Wednesday, February 1, 2017

The emperor at war

Wreckage of the downed Osprey (had a "hard landing"), after the crew destroyed it, via Defence-Blog.

That US bombing raid in Yemen on Sunday, first military action of the Trump presidency, killing at least 14 people including an 8-year-old girl who happens to be an American citizen, not that I care what kind of passport she was carrying (or who her father was), and a US commando as well, made me wonder if we were already seeing some kind of collapse in our military's ability to do anything right, akin to what happened to it when George W. Bush was president. It just seemed like a much worse cock-up than anything they'd perpetrated in recent months or years, correct me if I'm wrong. Central Command denies that any civilians were killed.

Sure enough, reporting in the Guardian (Spencer Ackerman, Jason Burke, and Julian Borger) makes it clear that it was an action the Obama administration had refused to approve, for whatever reasons:

according to Colonel John Thomas, a spokesman for US Central Command. Planning for the raid “started months before”, under Barack Obama’s administration, but was “not previously approved”, he said.
Thomas said he did not know why the prior administration did not authorize the operation, but said the Obama administration had effectively exercised a “pocket veto” over it.
I can think of a couple of good reasons, one being that although it was supposed to "gather intelligence on suspected operations by al-Qaida in the Arabian peninsula (AQAP)", AQAP wasn't there:
The elder Awlaki, a former government minister, said the village in which his granddaughter was staying was not an AQAP hotbed, but rather home to her uncles, tribal sheikhs who were actually fighting with the legal government of Yemen, which the ruling Iran-backed Houthi movement ousted in a coup.
(Unless the allies of our Saudi allies are also allies of Qa'eda, which isn't all that improbable come to think of it.)

And another being the danger of civilian deaths, which Obama's defense department has been striving with some success to minimize for the past eight years.

It seems obvious that as the DOD's share in the effort to make a display of heroic Trumpian activity in the administration's first weeks, old Flynn (former intelligence chief of the JSOC, which carried out the raid, and crazy enough himself to push for anything) asked for some splashy action, and the generals dusted off this abandoned plan and ordered it up. Then, when it turned out to be a large-scale pointless blunder (as Obama and Brennan and company had evidently feared it would be), Trump and his minions cancelled their own plans for a triumphant announcement (instead, Trump had to say, "A life of a heroic service member has been taken in our fight against the evil of radical Islamic terrorism," without explaining what took it—not enemy fire but a helicopter crash) and bumped the Supreme Court announcement ahead by a couple of days to have some other triumph to talk about.

And
“This is one in a series of aggressive moves against terrorist planners in Yemen and worldwide,“ Central Command said in a statement.

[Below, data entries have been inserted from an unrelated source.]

(** What a run of [updateImage] does, for any path and world.  It
    returns, with the file closed and the image buffer freed, on every
    path but one: on the path of the empty file the pointer [pImage] is
    tested and freed though nothing was assigned to it, and the run is
    undefined there when it holds a pointer that is no block of the
    process. *)
Lemma updateImage_spec path s :
  match updateImage path s with
  | Returns (ret, s') =>
      exists l,
        st_opts s' = st_opts s /\
        st_calls s' = st_calls s ++ l /\
        reconfig_calls l = [] /\
        st_files s' = st_files s /\
        (st_heap s' = st_heap s \/
         exists g, uninit_ptr (st_plat s) = Some g /\ g ∈ st_heap s /\
                   st_heap s' = st_heap s ∖ {[g]}) /\
        (forall p1, fopen_ext (c_str path) (st_plat s) = (true, p1) ->
           to_int (fst (ftell_end_ext (fresh (st_files s)) p1)) = 0 ->
           ret = kErrorNoResource /\ l = [])
  | OutOfFuel => False
  | Undefined s' =>
      st_opts s' = st_opts s /\
      st_calls s' = st_calls s /\
      st_files s' = {[fresh (st_files s)]} ∪ st_files s /\
      st_heap s' = st_heap s /\
      exists p1 g,
        fopen_ext (c_str path) (st_plat s) = (true, p1) /\
        to_int (fst (ftell_end_ext (fresh (st_files s)) p1)) = 0 /\
        uninit_ptr (st_plat s) = Some g /\ g ∉ st_heap s
  end.
Proof.
  unfold updateImage. unfold bind at 1. unfold uninitialised_pointer.
  unfold bind at 1. unfold fopen_rb.
  destruct (fopen_ext (c_str path) (st_plat s)) as [[|] p1] eqn:Hopen.
  2: { exists []. simpl. rewrite app_nil_r. split_and!; try done. by left. }
  set (h := fresh (st_files s)).
  unfold bind at 1. unfold ftell_end. cbn [st_plat with_files with_plat].
  destruct (ftell_end_ext h p1) as [pos p2] eqn:Htell.
  unfold bind at 1.
  destruct (Z.eqb_spec (to_int pos) 0) as [Hzero|Hsize].
  - (* the file is empty *)
    unfold bind at 1. unfold printf at 1. unfold pure at 1.
    destruct (uninit_ptr (st_plat s)) as [g|] eqn:Hg.
    + destruct (decide (g ∈ st_heap s)) as [Hheld|Hforeign].
      * unfold bind at 1. rewrite free_held by exact Hheld.
        unfold bind at 1. rewrite fclose_open by apply fresh_held.
        exists []. simpl. rewrite app_nil_r.
        split_and!; try done; [apply alloc_free|].
        right. by exists g.
      * unfold bind at 1. rewrite free_foreign by exact Hforeign.
        simpl. split_and!; try done.
        exists p1, g. split_and!; try done. by rewrite Htell.
    + unfold bind at 1. unfold pure at 1.
      unfold bind at 1. rewrite fclose_open by apply fresh_held.
      exists []. simpl. rewrite app_nil_r.
      split_and!; try done; [apply alloc_free|by left].
  - (* the file is not empty *)
    assert (Hne : forall p, (true, p1) = (true, p) ->
              to_int (fst (ftell_end_ext h p)) = 0 -> False).
    { intros p [= <-]. rewrite Htell. done. }
    unfold bind at 1. unfold malloc at 1. cbn [st_plat with_files with_plat].
    destruct (malloc_ext (to_size_t lp64 (to_int pos)) p2) as [[|] p3].
    2: { unfold pure at 1. unfold bind at 1. unfold pure at 1.
         unfold bind at 1. rewrite fclose_open by apply fresh_held.
         exists []. simpl. rewrite app_nil_r.
         split_and!; try done; try apply alloc_free; try (by left);
           try (intros p Hp Hz; destruct (Hne p Hp Hz)). }
    cbn [st_heap with_files with_plat].
    set (b := fresh (st_heap s)).
    unfold bind at 1. unfold fread at 1. cbn [st_plat with_files with_plat with_heap].
    destruct (fread_ext h (to_size_t lp64 (to_int pos)) p3) as [d p4].
    cbv zeta.
    destruct (Z.eqb_spec (Z.of_nat (length (take (Z.to_nat (to_size_t lp64 (to_int pos))) d)))
                (to_size_t lp64 (to_int pos))) as [Hread|Hread]; cbn [negb].
    + unfold bind at 1.
      match goal with |- context [writeImageToKernel ?img ?len ?s1] =>
        destruct (writeImageToKernel_spec img len s1 (to_UINT_range _))
          as (ret & s' & cs & Hrun & Hcalls & Ho & Hh & Hf & _)
      end.
      rewrite Hrun. simpl in Hcalls, Ho, Hh, Hf.
      unfold pure at 1. unfold bind at 1.
      rewrite free_held by (rewrite Hh; apply fresh_held).
      unfold bind at 1.
      rewrite fclose_open by (cbn [st_files with_heap]; rewrite Hf; apply fresh_held).
      eexists. simpl.
      split_and!; [exact Ho|exact Hcalls|apply reconfig_calls_of_writes|..];
        try (rewrite Hf; apply alloc_free);
        try (left; rewrite Hh; apply alloc_free);
        try (intros p Hp Hz; destruct (Hne p Hp Hz)).
    + unfold bind at 1. unfold printf at 1. unfold pure at 1.
      unfold bind at 1. rewrite free_held by apply fresh_held.
      unfold bind at 1. rewrite fclose_open by apply fresh_held.
      exists []. simpl. rewrite app_nil_r.
      split_and!; try done; try apply alloc_free; try (left; apply alloc_free);
        try (intros p Hp Hz; destruct (Hne p Hp Hz)).
Qed.

(** ** Steps that leave the options alone *)

Lemma keeps_opts_pure {A : Type} o (a : A) (R : A -> list bool -> Prop) :
  R a [] -> keeps_opts o (pure a : M S A) R.
Proof.
  intros HR s Hs. exists a, s, []. rewrite app_nil_r. by split_and!.
Qed.

Lemma keeps_opts_bind {A B : Type} o (m : M S A) (k : A -> M S B)
    (R1 : A -> list bool -> Prop) (R : B -> list bool -> Prop) :
  keeps_opts o m R1 ->
  (forall a x, R1 a x -> keeps_opts o (k a) (fun b y => R b (x ++ y))) ->
  keeps_opts o (bind m k) R.
Proof.
  intros Hm Hk s Hs.
  destruct (Hm s Hs) as (a & s1 & l1 & Hrun1 & Ho1 & Hc1 & HR1).
  destruct (Hk a _ HR1 s1 Ho1) as (b & s2 & l2 & Hrun2 & Ho2 & Hc2 & HR2).
  exists b, s2, (l1 ++ l2). unfold bind. rewrite Hrun1, Hrun2.
  split_and!; [done|done| |].
  - by rewrite Hc2, Hc1, app_assoc.
  - by rewrite reconfig_calls_app.
Qed.

Lemma keeps_opts_weaken {A : Type} o (m : M S A) (R R' : A -> list bool -> Prop) :
  keeps_opts o m R -> (forall a x, R a x -> R' a x) -> keeps_opts o m R'.
Proof.
  intros Hm HR s Hs. destruct (Hm s Hs) as (a & s' & l & Hrun & Ho & Hc & Ha).
  exists a, s', l. split_and!; auto.
Qed.

Lemma keeps_opts_printf o fmt :
  keeps_opts o (printf fmt : M S unit) (fun _ x => x = []).
Proof. intros s Hs. eexists tt, _, []. rewrite app_nil_r. by split_and!. Qed.

Lemma keeps_opts_fprintf_stderr o fmt :
  keeps_opts o (fprintf_stderr fmt : M S unit) (fun _ x => x = []).
Proof. intros s Hs. eexists tt, _, []. rewrite app_nil_r. by split_and!. Qed.

Lemma keeps_opts_get_opts o :
  keeps_opts o (get_opts : M S tOptions) (fun a x => x = [] /\ a = o).
Proof. intros s Hs. exists (st_opts s), s, []. rewrite app_nil_r. by split_and!. Qed.

Lemma keeps_opts_extcall {A : Type} o (op : S -> A * S) (log : A -> Call) :
  keeps_opts o (extcall op log) (fun a x => x = reconfig_calls [log a]).
Proof.
  intros s Hs. unfold extcall. destruct (op (st_plat s)) as [a p].
  eexists a, _, [log a]. by split_and!.
Qed.

Lemma keeps_opts_system_init o : keeps_opts o system_init (fun _ x => x = []).
Proof. apply keeps_opts_extcall. Qed.

Lemma keeps_opts_system_exit o : keeps_opts o system_exit (fun _ x => x = []).
Proof. apply (keeps_opts_extcall o (fun p => (tt, system_exit_ext p))). Qed.

Lemma keeps_opts_oplk_getVersionString o :
  keeps_opts o oplk_getVersionString (fun _ x => x = []).
Proof. intros s Hs. eexists _, s, []. rewrite app_nil_r. by split_and!. Qed.

Lemma keeps_opts_oplk_initialize o : keeps_opts o oplk_initialize (fun _ x => x = []).
Proof. apply keeps_opts_extcall. Qed.

Lemma keeps_opts_oplk_getStackInfo o : keeps_opts o oplk_getStackInfo (fun _ x => x = []).
Proof. apply (keeps_opts_extcall o oplk_getStackInfo_ext). Qed.

Lemma keeps_opts_oplk_exit o : keeps_opts o oplk_exit (fun _ x => x = []).
Proof. apply (keeps_opts_extcall o (fun p => (tt, oplk_exit_ext p))). Qed.

Lemma keeps_opts_oplk_serviceExecFirmwareReconfig o f :
  keeps_opts o (oplk_serviceExecFirmwareReconfig f) (fun _ x => x = [f]).
Proof. apply (keeps_opts_extcall o (oplk_serviceExecFirmwareReconfig_ext f)). Qed.

Lemma keeps_opts_writeImageToKernel o img len :
  0 <= len < 2 ^ 32 ->
  keeps_opts o (writeImageToKernel img len) (fun _ x => x = []).
Proof.
  intros Hlen s Hs.
  destruct (writeImageToKernel_spec img len s Hlen)
    as (ret & s' & cs & Hrun & Hcalls & Ho & _).
  eexists ret, s', _. split_and!; [done|congruence|exact Hcalls|].
  apply reconfig_calls_of_writes.
Qed.

Lemma keeps_opts_invalidateImage o : keeps_opts o invalidateImage (fun _ x => x = []).
Proof. apply keeps_opts_writeImageToKernel, FIRMWARE_HEADER_SIZE_range. Qed.


Create HintDb frame.

#[local] Hint Resolve keeps_opts_printf keeps_opts_fprintf_stderr keeps_opts_get_opts
  keeps_opts_system_init keeps_opts_system_exit keeps_opts_oplk_getVersionString
  keeps_opts_oplk_initialize keeps_opts_oplk_getStackInfo keeps_opts_oplk_exit
  keeps_opts_oplk_serviceExecFirmwareReconfig keeps_opts_invalidateImage : frame.

(** ** Steps that may stop at an undefined operation *)

Lemma ends_of_keeps {A : Type} o (m : M S A) R U :
  keeps_opts o m R -> ends_with o m R U.
Proof.
  intros Hm s Hs. destruct (Hm s Hs) as (a & s' & l & Hrun & Ho & Hc & Ha).
  exists s', l. split_and!; [done|done|]. left. by exists a.
Qed.

Lemma ends_bind {A B : Type} o (m : M S A) (k : A -> M S B)
    (R1 : A -> list bool -> Prop) (U1 : list bool -> Prop)
    (R : B -> list bool -> Prop) (U : list bool -> Prop) :
  ends_with o m R1 U1 ->
  (forall a x, R1 a x ->
     ends_with o (k a) (fun b y => R b (x ++ y)) (fun y => U (x ++ y))) ->
  (forall x, U1 x -> U x) ->
  ends_with o (bind m k) R U.
Proof.
  intros Hm Hk HU s Hs.
  destruct (Hm s Hs) as (s1 & l1 & Ho1 & Hc1 & [(a & Hrun1 & HR1)|[Hrun1 HU1]]).
  - destruct (Hk a _ HR1 s1 Ho1) as (s2 & l2 & Ho2 & Hc2 & Hend).
    exists s2, (l1 ++ l2). unfold bind. rewrite Hrun1, reconfig_calls_app.
    split_and!; [done|by rewrite Hc2, Hc1, app_assoc|].
    destruct Hend as [(b & Hrun2 & HR2)|[Hrun2 HU2]]; [left; by exists b|by right].
  - exists s1, l1. unfold bind. rewrite Hrun1. split_and!; [done|done|].
    right. split; [done|]. by apply HU.
Qed.
(** *** The selected mark *)

Lemma filter_none {A} (P : A → Prop) `{∀ x, Decision (P x)} (l : list A) :
  (∀ x, x ∈ l → ¬ P x) → filter P l = [].
Proof.
  induction l as [|x l IH]; intros Hl; [done|].
  rewrite filter_cons_False by (apply Hl; left).
  apply IH. intros y Hy. apply Hl. by right.
Qed.

(** A list in which the element at [i], and no other, satisfies [P] has
    exactly one element that does. *)
Lemma filter_single {A} (P : A → Prop) `{∀ x, Decision (P x)} (l : list A) i :
  i < length l →
  (∀ j x, l !! j = Some x → P x ↔ j = i) →
  length (filter P l) = 1.
Proof.
  revert i. induction l as [|x l IH]; intros i Hi Hl; simpl in Hi; [lia|].
  destruct i as [|i].
  - rewrite filter_cons_True by (by apply (Hl 0)).
    rewrite filter_none; [done|].
    intros y [j Hj]%list_elem_of_lookup Hy. by apply (Hl (S j)) in Hy.
  - rewrite filter_cons_False.
    + apply (IH i); [lia|]. intros j y Hj. rewrite (Hl (S j) y Hj). lia.
    + intros Hx. by apply (Hl 0) in Hx.
Qed.

Lemma onClick_marks index st j opt :
  options (page (onClick index st)) !! j = Some opt →
  isSelected opt = true ↔ j = index.
Proof.
  cbn [onClick page set_options options]. rewrite list_lookup_alter.
  case_decide as Hj.
  - subst j. rewrite list_lookup_fmap.
    destruct (options (page st) !! index) as [o|]; simpl; [|done].
    intros [= <-]. unfold isSelected. simpl. by rewrite contains_add.
  - rewrite list_lookup_fmap.
    destruct (options (page st) !! j) as [o|]; simpl; [|done].
    intros [= <-]. unfold isSelected. simpl. rewrite contains_remove. split; [done|].
    intros ->. done.
Qed.
Lemma resolve_run (fuel : nat) (url_ output_dir : string) (try_wayback : bool)
      (w : world) :
  fs_exists (fs w) output_dir = true ->
  exists v w' evs,
    resolve env (process_url env (S fuel)) url_ output_dir try_wayback w = (Ok v, w')
    /\ fs_mono (fs w) (fs w')
    /\ trace w' = trace w ++ evs
    /\ resolution_trace url_ try_wayback evs.
Proof.
  intros Hd. unfold resolve, bind at 1.
  destruct (download_file_returns env url_ output_dir None w)
    as [o [w1 [E1 [Hm1 [evs1 [Ht1 Hf1]]]]]].
  rewrite E1.
  assert (Htail : exists v w' evs,
             (found <- scan_page env o output_dir ;;
              match found with
              | Some path => ret (Some path)
              | None => archive_fallback env (process_url env (S fuel))
                                         url_ output_dir try_wayback
              end) w1 = (Ok v, w')
             /\ fs_mono (fs w) (fs w')
             /\ trace w' = trace w ++ evs
             /\ resolution_trace url_ try_wayback evs).
  { unfold bind at 1.
    destruct (scan_page_returns env o output_dir w1)
      as [found [w2 [E2 [Hm2 [evs2 [Ht2 Hf2]]]]]].
    rewrite E2. destruct found as [path|].
    - exists (Some path), w2, (evs1 ++ evs2).
      split; [reflexivity|]. split; [eapply fs_mono_trans; eassumption|].
      split; [now rewrite Ht2, Ht1, app_assoc|].
      exists (evs1 ++ evs2), [], []. rewrite !app_nil_r.
      split; [reflexivity|]. split; [now apply Forall_app|].
      split; [constructor|now left].
    - destruct (archive_fallback_run fuel url_ output_dir try_wayback w2)
        as [v [w' [lk [evs3 [E3 [Hm3 [Ht3 [Hf3 Hlk]]]]]]]].
      { apply Hm2, Hm1, Hd. }
      exists v, w', ((evs1 ++ evs2) ++ lk ++ evs3).
      split; [exact E3|].
      split; [eapply fs_mono_trans; [|exact Hm3]; eapply fs_mono_trans; eassumption|].
      split; [rewrite Ht3, Ht2, Ht1; now rewrite !app_assoc|].
      exists (evs1 ++ evs2), lk, evs3.
      split; [reflexivity|]. split; [now apply Forall_app|]. now split. }
  destruct o as [path| |]; [|exact Htail|exact Htail].
  exists (Some path), w1, evs1. split; [reflexivity|]. split; [exact Hm1|].
  split; [exact Ht1|].
  exists evs1, [], []. rewrite !app_nil_r.
  split; [reflexivity|]. split; [assumption|]. split; [constructor|now left].
Qed.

So that's your Trumpian defense policy: fatuous imperial posing, incompetent execution, and rapid coverup when things go wrong, like the Bush II regime but possibly worse and a lot quicker to get into gear (zero to sixty in 3.5 and backwards). And your casual disregard for human life, at least the postborn kind.

But then in 2011 Muammar al-Qadhafi was captured and killed by Libyan insurgents as an indirect consequence of some French-British bombing raids (that may or may not have saved some tens of thousands of civilian lives), and secretary of state Hillary Clinton played a role in those, so it's a good thing she didn't get elected.